Assim, só podem ser exigidos aos contribuintes os impostos que tenham sido criados ou
alterados por lei, segundo um processo plasmado na própria CRA, que exige a intervenção
da Assembleia Nacional, tornando-se a previsão normativa um mecanismo de certeza e um
instrumento de segurança jurídica. Nullum tributum sine lege – foi o que vimos quando
estudámos o princípio da tipicidade. O princípio da segurança tributária ou da protecção da
confiança decorre do art. 2.º da CRA (Estado Democrático de Direito). A lei não pode pôr
em causa as bases da confiança dos administrados no Estado. Para GONZÁLEZ e
LEJEUNE, a lei é: i) um aspecto positivo do princípio da segurança tributária: a lei como
veículo de certeza; ii) um aspecto negativo do princípio da segurança tributária: a lei como
um mecanismo de defesa frente a possíveis arbitrariedades dos órgãos do Estado
(Administração fiscal). [Vide EUSEBIO GONZÁLEZ/ERNESTO LEJEUNE, Derecho Tributario,
vol.
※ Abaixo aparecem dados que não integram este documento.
(** X3.  [time] never goes stale: in every state a session reaches from
    the initial draft, [time] is what the lookup of the current [bus]
    gives.  Either no bus has been selected yet and [time] is empty; or
    [bus] is a key of the table and [time] is the time of its service;
    or [bus] is no key but the name of a member of [Object.prototype]
    and [time] is [undefined]; or [bus] is neither and [time] is empty.
    Every session keeps this. *)
Theorem session_time_synced (B : gmap JS.string BusService.t)
    (tomorrow : JS.string) (input : option HTMLInputElement)
    (es : list Event) :
  time_synced B
    (formData (state_after (session B es) (initialState tomorrow input))) /\
  (forall st, time_synced B (formData st) ->
              time_synced B (formData (state_after (session B es) st))).
Proof.
  assert (Hall : forall st, time_synced B (formData st) ->
            time_synced B (formData (state_after (session B es) st))).
  { intros st. apply (session_keeps B). apply dispatch_time_synced. }
  split; [|exact Hall].
  apply Hall. left. split; reflexivity.
Qed.

(** X4.  Every draft that a session started from the initial draft hands
    to [onSubmit] has between 1 and 20 seats in all, each count within
    [0, 10], and a phone of 9 or 10 characters, all of them digits. *)
Theorem session_submits_valid_drafts (B : gmap JS.string BusService.t)
    (tomorrow : JS.string) (input : option HTMLInputElement)
    (es : list Event) :
  Forall (fun d =>
            1 <= maleSeats d + femaleSeats d <= 20 /\
            seats_in_range d /\
            (9 <= length (phone d) <= 10)%nat /\
            Forall (fun c => is_digit c = true) (phone d))
         (onSubmit_calls
            (trace (session B es) (initialState tomorrow input))).
Proof.
  eapply List.Forall_impl;
    [|apply (session_submitted B
               (fun d => seats_in_range d /\ phone_digits d))].
  - intros d [[Hseats [Hdig Hlen]] [Hsome Hphone]].
    unfold seats_in_range in *. repeat split; try tauto; try lia.
  - intros e st [Hs Hp]. split.
    + now apply dispatch_seats_in_range.
    + now apply dispatch_phone_digits.
  - unfold seats_in_range, phone_digits. cbn.
    repeat split; try lia. constructor.
Qed.

Example session_submits_once :
  onSubmit_calls
    (trace (session sample_services
              [ submit; phone_change (JS.str "077-123 4567"); submit;
                seat_plus female; bus_change (JS.str "Morning Line");
                submit ])
           (initialState (JS.str "2026-01-15") None))
  = [ {| name := JS.str ""; phone := JS.str "0771234567";
         from := JS.str ""; to := JS.str ""; date := JS.str "2026-01-15";
         time := JS.text (JS.str "06:00"); bus := JS.str "Morning Line";
         maleSeats := 0; femaleSeats := 1; paymentSlip := JS.str "" |} ].
Proof. vm_compute. reflexivity. Qed.

(** X5.  No session ever starts the decode of a file above the cap: every
    file passed to [readAsDataURL], from any state and after any events,
    has at most 3145728 bytes. *)
Theorem session_decodes_within_cap (B : gmap JS.string BusService.t)
    (es : list Event) (st : State) :
  Forall (fun f => (size f <= size_cap)%N)
         (decodes (trace (session B es) st)).
Proof.
  revert st. induction es as [|e es IH]; intros st.
  - constructor.
  - rewrite session_cons_trace, decodes_app. apply Forall_app. split.
    + apply List.Forall_forall. intros f Hf.
      now apply dispatch_decodes in Hf as [Hsize _].
    + apply IH.
Qed.

Example session_decodes_sample :
  decodes
    (trace (session sample_services
              [ file_change (Some [ {| size := 5000000 |} ]);
                file_change None;
                file_change (Some [ {| size := 3145728 |};
                                    {| size := 9000000 |} ]);
                file_change (Some [ {| size := 120000 |} ]) ])
           sample_state)
  = [ {| size := 3145728 |}; {| size := 120000 |} ].
Proof. vm_compute. reflexivity. Qed.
I, Plaza Universitária, Salamanca, 2003, p. 35 apud AMÉRICO FERNANDO BRÁS
CARLOS, p. 122.]

2. O conceito de relação jurídica tributária e as suas principais características

No seu art. 2.º, n.º 1, al. s), o CGT define relação jurídica tributária como «o vínculo
jurídico estabelecido entre o Estado ou entes públicos equiparados, enquanto
Administração Tributária, e as pessoas singulares ou colectivas e os entes fiscalmente
equiparados a estas, nos termos da lei». Esta definição legal ajuda-nos a perceber melhor o
conteúdo do art. 1.º do CGT que delimita o âmbito de aplicação do Código às relações
tibutárias e às relações de direito público que não tenham natureza tributária, quando assim
o determine a própria lei.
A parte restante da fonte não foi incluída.